Materials and methods
DNA from buccal swabs in routine cases was extracted using the Chelex/proteinase K method [4]. The following multiplex kits were used according to the manufacturers’ recommendations: PowerPlex ES-System (Promega, Mannheim, Germany), genRES MPX-2 (Serac, Bad Homburg, Germany) [5], and AmpflSTR SEfiler (Applied Biosystems, Darmstadt, Germany) [6]. ACTBP2 singleplex amplification was carried out as described previously [2]. For sequence analysis primers upstream of the forward and downstream of the reverse primer were designed using the GenBank sequence information (accession no: NG_000840): ACTBP2_F_seq: 5’-acagtgagccgaggtcatgc-3’ and ACTBP2_R_seq: 5’-gacaaggttctgtgctcgctg-3’ (Fig. 1). Sequence analysis was performed using the Big Dye Terminator cycle sequencing kit and the ABI PRISM 310 Genetic Analyzer (Applied Biosystems). An additional reverse primer (ACTBP2_R*: 5’-aca tct ccc cta cTg cta ta-3’) was designed to amplify alleles carrying the G to A transition in the binding region of the reverse primer. This primer was added to the multiplex mastermixes in different amounts (1, 2, 5 and 8 pmol, respectively).
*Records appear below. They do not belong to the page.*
(** X17: when the GET fails, [receive] returns the normalized descriptor
    as it is: the status message for a server response, the no-response
    message for a request without answer. *)
Theorem receive_failure_returned w st threadId env error response :
  truthy (getChannel st) = true →
  get_fails w st threadId error →
  get_prop error "response" = Some response →
  (truthy response = true →
     ∃ code text,
       get_prop response "status" = Some code
       ∧ get_prop response "statusText" = Some text
       ∧ (receive w st threadId env).2
         = Return (VObj {[ "error" :=
               VStr ("HTTP error! status: " +:+ to_string code +:+ " "
                     +:+ to_string text) ]}))
  ∧ (truthy response = false →
     ∀ request, get_prop error "request" = Some request →
       truthy request = true →
       (receive w st threadId env).2
         = Return (VObj {[ "error" :=
                             VStr "No response received from server" ]})).
Proof.
  intros Hc Hg Hr. split.
  - intros Ht.
    destruct (normalize_error_http _ _ Hr Ht) as (code & text & H1 & H2 & Hn).
    exists code, text. do 2 (split; [done|]).
    by rewrite (receive_failed _ _ _ _ _ _ Hc Hg Hn).
  - intros Ht request Hq Hqt.
    by rewrite (receive_failed _ _ _ _ _ _ Hc Hg
                  (normalize_error_no_response _ _ _ Hr Ht Hq Hqt)).
Qed.

Lemma receive_failure_returned_witness :
  (receive (world_of (fail_with (http_error 404 "Not Found")))
           (configured {[ "channel" := VStr "C1" ]}) (VStr "T1") VUndef).2
  = Return (VObj {[ "error" := VStr "HTTP error! status: 404 Not Found" ]}).
Proof.
  destruct (receive_failure_returned
              (world_of (fail_with (http_error 404 "Not Found")))
              (configured {[ "channel" := VStr "C1" ]}) (VStr "T1") VUndef
              (http_error 404 "Not Found")
              (VObj {[ "status" := VNum 404;
                       "statusText" := VStr "Not Found" ]}))
    as [H _].
  - reflexivity.
  - intros log hs _. right. eexists. split; reflexivity.
  - reflexivity.
  - destruct (H eq_refl) as (code & text & Hcode & Htext & Hres).
    rewrite Hres. vm_compute in Hcode, Htext.
    injection Hcode as <-. injection Htext as <-. reflexivity.
Defined.
(** * Paper-trading core of the market-making bot: fill simulator,
      portfolio ledger and execution coordinator

    A shallow embedding of
      - [app/paper_trading/order_simulator.py]   (class [OrderSimulator]),
      - [app/paper_trading/portfolio_tracker.py] (class [PortfolioTracker]),
      - [app/paper_trading/paper_exchange.py]    (class [PaperTradingExchange]),
    followed by the properties of the specification stated over it.

    Conventions of the embedding.
      - Python [float] values are exact rationals ([Q]).  Comparisons are the
        boolean tests of [QArith]; an arithmetic result is compared with
        [==] ([Qeq]), a value that is merely passed along with [=].
        Rounding of binary64 is outside this part of the model: an identity
        below that rests on arithmetic (an average entry price, an equity
        bound) is an identity of exact arithmetic.  Where rounding decides
        what the code returns, as in the accumulators of the market-order
        walk, the code is transliterated a second time over IEEE 754
        binary64 ([Binary64]) and evaluated there.
      - A Python [dict] is an association list in insertion order.
      - A method that mutates [self] is a function on the tracker's state; a
        method that can raise does so through [outcome], and the state it
        leaves behind is the one reached when the exception was thrown.
      - An [async def] that awaits a sleep is a [task]: a computation that
        either finishes or suspends, handing the ledger back to the event
        loop until it is resumed.
      - Calls to [logger] and to the optional CSV trade logger write text to
        external sinks and never touch the ledger; they are left out. *)

From Stdlib Require Import QArith Qminmax Qabs Lqa ZArith List String Bool Lia.
From Stdlib Require PrimFloat.
Import ListNotations.

Open Scope Q_scope.

(** ** Python numerics on exact rationals *)

Definition Qlt_bool (x y : Q) : bool := negb (Qle_bool y x).

(** [min(a, b)]: the first argument unless the second is strictly smaller. *)
Definition pymin (a b : Q) : Q := if Qlt_bool b a then b else a.

(** [max(a, b)]: the first argument unless the second is strictly larger. *)
Definition pymax (a b : Q) : Q := if Qlt_bool a b then b else a.

Inductive exn : Type :=
| ZeroDivisionError.

Inductive outcome (A : Type) : Type :=
| Ok (a : A)
| Raise (e : exn).

Arguments Ok {A} a.
Arguments Raise {A} e.

(** [a / b] on floats raises on a zero divisor. *)
Definition pydiv (a b : Q) : outcome Q :=
  if Qeq_bool b 0 then Raise ZeroDivisionError else Ok (a / b).

(** ** Python dictionaries as insertion-ordered association lists *)

Section PyDict.
Context {K V : Type} (eqb : K -> K -> bool).

Fixpoint dict_get (k : K) (d : list (K * V)) : option V :=
  match d with
  | [] => None
  | (k', v) :: rest => if eqb k k' then Some v else dict_get k rest
  end.

(** [d[k] = v]: an existing key keeps its place, a new key goes last. *)
Fixpoint dict_set (k : K) (v : V) (d : list (K * V)) : list (K * V) :=
  match d with
  | [] => [(k, v)]
  | (k', v') :: rest =>
      if eqb k k' then (k', v) :: rest else (k', v') :: dict_set k v rest
  end.

(** [del d[k]] for a key that may be absent. *)
Fixpoint dict_del (k : K) (d : list (K * V)) : list (K * V) :=
  match d with
  | [] => []
  | (k', v') :: rest =>
      if eqb k k' then dict_del k rest else (k', v') :: dict_del k rest
  end.

(** [d.pop(k, None)] *)
Definition dict_pop (k : K) (d : list (K * V)) : option V * list (K * V) :=
  (dict_get k d, dict_del k d).

Definition dict_values (d : list (K * V)) : list V := map snd d.

End PyDict.

(** ** Data model *)

Definition timestamp : Type := Z.

(** Modelled from the spec: [app.models.generic_order_side.GenericOrderSide]
    is not part of the sources at hand; the spec gives its two values. *)
Inductive GenericOrderSide : Type := BUY | SELL.

(** Modelled from the spec: [app.models.generic_position_side.GenericPositionSide]
    is not part of the sources at hand; the spec gives its two values. *)
Inductive GenericPositionSide : Type := LONG | SHORT.
(** The entry built for one feed model (api.py, lines 242-269). *)
Definition build_entry (model : RawModel) : PriceRecord :=
  let model_id := Dict.get_default (attrs model) "id" EmptyString in
  let name := Dict.get_default (attrs model) "name" EmptyString in
  let pr := pricing model in
  let prompt_price := _parse_price (Dict.get_default pr "prompt" "0") in
  let completion_price := _parse_price (Dict.get_default pr "completion" "0") in
  let reasoning_price := _parse_price (Dict.get_default pr "internal_reasoning" EmptyString) in
  let image_price := _parse_price (Dict.get_default pr "image" "0") in
  let web_search_price := _parse_price (Dict.get_default pr "web_search" "0") in
  let cache_read_price := _parse_price (Dict.get_default pr "input_cache_read" "0") in
  let cache_write_price := _parse_price (Dict.get_default pr "input_cache_write" "0") in
  (* Fall back to completion price for reasoning if not explicitly set *)
  let reasoning_price :=
    if Qeq_bool reasoning_price 0 then completion_price else reasoning_price in
  mk_price model_id name prompt_price completion_price reasoning_price
    image_price web_search_price cache_read_price cache_write_price.

(** The loop body: index the entry by canonical slug and by id. *)
Definition index_model (pricing_map : Dict.t PriceRecord) (model : RawModel)
    : Dict.t PriceRecord :=
  let model_id := Dict.get_default (attrs model) "id" EmptyString in
  let canonical_slug := Dict.get_default (attrs model) "canonical_slug" EmptyString in
  let entry := build_entry model in
  let m1 := match canonical_slug with
            | EmptyString => pricing_map
            | _ => Dict.set pricing_map canonical_slug entry
            end in
  match model_id with
  | EmptyString => m1
  | _ => Dict.set m1 model_id entry
  end.

Definition fetch_model_pricing (data : list RawModel) : Dict.t PriceRecord :=
  fold_left index_model data [].

End PriceBook.

(** A [float()] for plain decimal literals [digits[.digits]], used to run
    the price book on concrete feeds. *)
Fixpoint digits_value (acc : Z) (scale : positive) (frac : bool) (s : string)
    : option Q :=
  match s with
  | EmptyString => Some (acc # scale)
  | String c r =>
      if Ascii.eqb c "."%char then
        if frac then None else digits_value acc scale true r
      else
        let n := Z.of_nat (nat_of_ascii c) - 48 in
        if (0 <=? n) && (n <=? 9) then
          digits_value (acc * 10 + n) (if frac then scale * 10 else scale)%positive frac r
        else None
  end.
GenBank sequence for ACTBP2 (NG_000840): the commonly used PCR primers published by Polymeropoulos et al. [14] are shaded in black, the new primer pair designed for sequence analysis are shaded in grey. The localisation of the mutations found in the primer binding regions are given in capital letters
Results and discussion
In all 17 samples apparently homozygous at ACTBP2 we were able to identify sequence variations in the primer binding regions of the affected alleles. The most frequently found mutation was a transition from G to A in the binding region of the reverse primer (407A, nomenclature according to NG_000840). This mutation was responsible for allelic drop-out in 14 cases and was observed in alleles 14, 15, 16 and 18. Another mutation in the binding region of the reverse primer is represented by a T to C transition (403T; found in allele 17). A second G to A (142T) mutation was found in the binding region of the forward primer twice in allele 27.2 (all mutations are shown in Fig. 2). Surprisingly, none of the mutations caused a mismatch located at the ultimate 3’-end of a primer but were located at least 4 nucleotides from the 3’-end of a primer. Nevertheless, these mutations led to a complete failure of amplification and thereby to a false homozygote result, at least in a multiplex reaction. A similar phenomenon is already known from mutations in the primer binding regions of other STRs [7, 8, 9, 10, 11, 12].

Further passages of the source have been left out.